(** ** Partitions refer to NodeSets that are there *)
Definition usable (c : values_SlurmCluster) (ref : string) : bool := (0 <? default 0 (nodeSetReplicas c !! ref))%Z.
Lemma replicas_found l (m : gmap string Z) ref r :
  foldl (λ m n, <[o_name n := ns_Replicas n]> m) m l !! ref = Some r →
  m !! ref = Some r ∨ ∃ n : resource, n ∈ l ∧ o_name n = ref ∧ ns_Replicas n = r.
Proof.
  revert m. induction l as [|n l IH]; intros m Hl; simpl in Hl; [by left|]. apply IH in Hl as [Hl|(x & Hx & ? & ?)].
  - apply lookup_insert_Some in Hl as [[? ?]|[_ Hl]]; [|by left]. right. exists n. split; [left|done].
  - right. exists x. split; [by right|done].
Qed.
Lemma usable_nodeSet c ref :
  usable c ref = true → ∃ n, n ∈ sc_NodeSets c ∧ o_name n = ref ∧ (0 < ns_Replicas n)%Z.
Proof.
  unfold usable, nodeSetReplicas. destruct (_ !! ref) as [r|] eqn:Hr; simpl; [|lia]. intros Hp.
  apply replicas_found in Hr as [?|(n & ? & ? & ?)]; [done|]. exists n. split_and!; [done..|lia].
Qed.
Lemma resolveRef_usable c p ref :
  resolveRef p (nodeSetReplicas c) ref =
    if usable c ref then inl ref
    else inr (mkIgnored (pt_Name p) ref
                (if decide (is_Some (nodeSetReplicas c !! ref)) then NodeSetRefIgnoreReasonNoReplicas else NodeSetRefIgnoreReasonNotFound)).
Proof.
  unfold resolveRef, usable. destruct (nodeSetReplicas c !! ref) as [r|]; [|done]. cbn [default from_option id].
  rewrite decide_True by (by eexists). destruct (Z.leb_spec r 0), (Z.ltb_spec 0 r); try lia; done.
Qed.
Lemma resolved_usable c p :
  (resolvePartitionNodeSetRefs p (nodeSetReplicas c)).1 = filter (λ r, usable c r = true) (pt_NodeSetRefs p).
Proof.
  unfold resolvePartitionNodeSetRefs. cbn [fst]. induction (pt_NodeSetRefs p) as [|r l IH]; [done|]. cbn [omap list_omap].
  rewrite resolveRef_usable. destruct (usable c r) eqn:Hu.
  - rewrite filter_cons_True by done. by f_equal.
  - rewrite filter_cons_False by congruence. done.
Qed.
Lemma ignored_unusable c p i :
  i ∈ (resolvePartitionNodeSetRefs p (nodeSetReplicas c)).2 →
  ig_Partition i = pt_Name p ∧ ig_NodeSet i ∈ pt_NodeSetRefs p ∧ usable c (ig_NodeSet i) = false.
Proof.
  unfold resolvePartitionNodeSetRefs. simpl. rewrite list_elem_of_omap. intros (r & Hr & Hi). rewrite resolveRef_usable in Hi.
  destruct (usable c r) eqn:Hu; [done|]. by injection Hi as <-.
Qed.
Lemma unusable_ignored c p r :
  r ∈ pt_NodeSetRefs p → usable c r = false →
  ∃ i, i ∈ (resolvePartitionNodeSetRefs p (nodeSetReplicas c)).2 ∧ ig_Partition i = pt_Name p ∧ ig_NodeSet i = r.
Proof.
  intros Hr Hu. unfold resolvePartitionNodeSetRefs. simpl.
  eexists. split; [apply list_elem_of_omap; exists r; split; [done|rewrite resolveRef_usable, Hu; reflexivity]|done].
Qed.
Lemma partition_in_config c p x :
  pc_ConfigType (sc_PartitionConfiguration c) = PartitionConfigTypeStructured → p ∈ pc_Partitions (sc_PartitionConfiguration c) →
  x ∈ partition_props (nodeSetReplicas c) p → x ∈ slurm_props c.
Proof.
  intros Ht Hp Hx. unfold slurm_props, partition_section. rewrite Ht. cbn [String.eqb Ascii.eqb Bool.eqb].
  do 5 (apply elem_of_app; right). apply elem_of_app. left. apply elem_of_app. right. apply elem_of_app. left. right.
  destruct (pc_Partitions _) as [|q l] eqn:Hl; [by apply not_elem_of_nil in Hp|]. apply list_elem_of_bind. by exists p.
Qed.
Lemma nodeSet_in_config c n :
  pc_ConfigType (sc_PartitionConfiguration c) = PartitionConfigTypeStructured → n ∈ sc_NodeSets c → (0 < ns_Replicas n)%Z →
  property "NodeSet" (o_name n +:+ " Nodes=" +:+ nodeRange (o_name n) (ns_Replicas n)) ∈ slurm_props c.
Proof.
  intros Ht Hn Hr. unfold slurm_props, partition_section. rewrite Ht. cbn [String.eqb Ascii.eqb Bool.eqb].
  do 5 (apply elem_of_app; right). apply elem_of_app. left. apply elem_of_app. right. apply elem_of_app. right. right.
  destruct (sc_NodeSets c) as [|q l] eqn:Hl; [by apply not_elem_of_nil in Hn|]. apply list_elem_of_fmap. exists n.
  by rewrite (proj2 (Z.ltb_lt _ _)).
Qed.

· · · ·

**Task brief:** For each line in the records that contains the word "Ascii", make a copy.

**Answer box:**
  intros Ht Hp Hx. unfold slurm_props, partition_section. rewrite Ht. cbn [String.eqb Ascii.eqb Bool.eqb].
  intros Ht Hn Hr. unfold slurm_props, partition_section. rewrite Ht. cbn [String.eqb Ascii.eqb Bool.eqb].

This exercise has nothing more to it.